## WHAT THIS TASK INVOLVES:
Word for word, restate each of the records below.

## DATA FOR ANALYSIS:

(** * USB1901-record-tool: a shallow embedding of [USB1901-record-tool.c]

    The program records analog samples from a USB-1901 card in double
    buffered mode.  This development models its C functions as Rocq
    functions over an explicit program state (the C globals and the trace
    of the calls made to the C library and to the UD-DASK driver) and
    proves properties of them.

    Conventions:
    - a C [int] is a [Z] in [INT_MIN, INT_MAX]; arithmetic that can leave
      that range is wrapped with [to_int], the way the two's-complement
      target does;
    - a C [double] is a binary64 [float];
    - [exit], a trap (null stream, index outside an array, division by
      zero) and a normal return are the three outcomes of a call. *)

From Stdlib Require Import ZArith String Ascii List Bool Lia.
From Stdlib Require Import Floats.
From stdpp Require Import base list.

Open Scope Z_scope.

(** ** Machine integers *)

Definition INT_MIN : Z := -2147483648.
Definition INT_MAX : Z := 2147483647.

(** Conversion to [int], [I16], [U16] and [U32]. *)
Definition to_int (z : Z) : Z := (z + 2147483648) mod 4294967296 - 2147483648.
Definition to_I16 (z : Z) : Z := (z + 32768) mod 65536 - 32768.
Definition to_U16 (z : Z) : Z := z mod 65536.
Definition to_U32 (z : Z) : Z := z mod 4294967296.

## TASK ANSWER:
(** * USB1901-record-tool: a shallow embedding of [USB1901-record-tool.c]

    The program records analog samples from a USB-1901 card in double
    buffered mode.  This development models its C functions as Rocq
    functions over an explicit program state (the C globals and the trace
    of the calls made to the C library and to the UD-DASK driver) and
    proves properties of them.

    Conventions:
    - a C [int] is a [Z] in [INT_MIN, INT_MAX]; arithmetic that can leave
      that range is wrapped with [to_int], the way the two's-complement
      target does;
    - a C [double] is a binary64 [float];
    - [exit], a trap (null stream, index outside an array, division by
      zero) and a normal return are the three outcomes of a call. *)

From Stdlib Require Import ZArith String Ascii List Bool Lia.
From Stdlib Require Import Floats.
From stdpp Require Import base list.

Open Scope Z_scope.

(** ** Machine integers *)

Definition INT_MIN : Z := -2147483648.
Definition INT_MAX : Z := 2147483647.

(** Conversion to [int], [I16], [U16] and [U32]. *)
Definition to_int (z : Z) : Z := (z + 2147483648) mod 4294967296 - 2147483648.
Definition to_I16 (z : Z) : Z := (z + 32768) mod 65536 - 32768.
Definition to_U16 (z : Z) : Z := z mod 65536.
Definition to_U32 (z : Z) : Z := z mod 4294967296.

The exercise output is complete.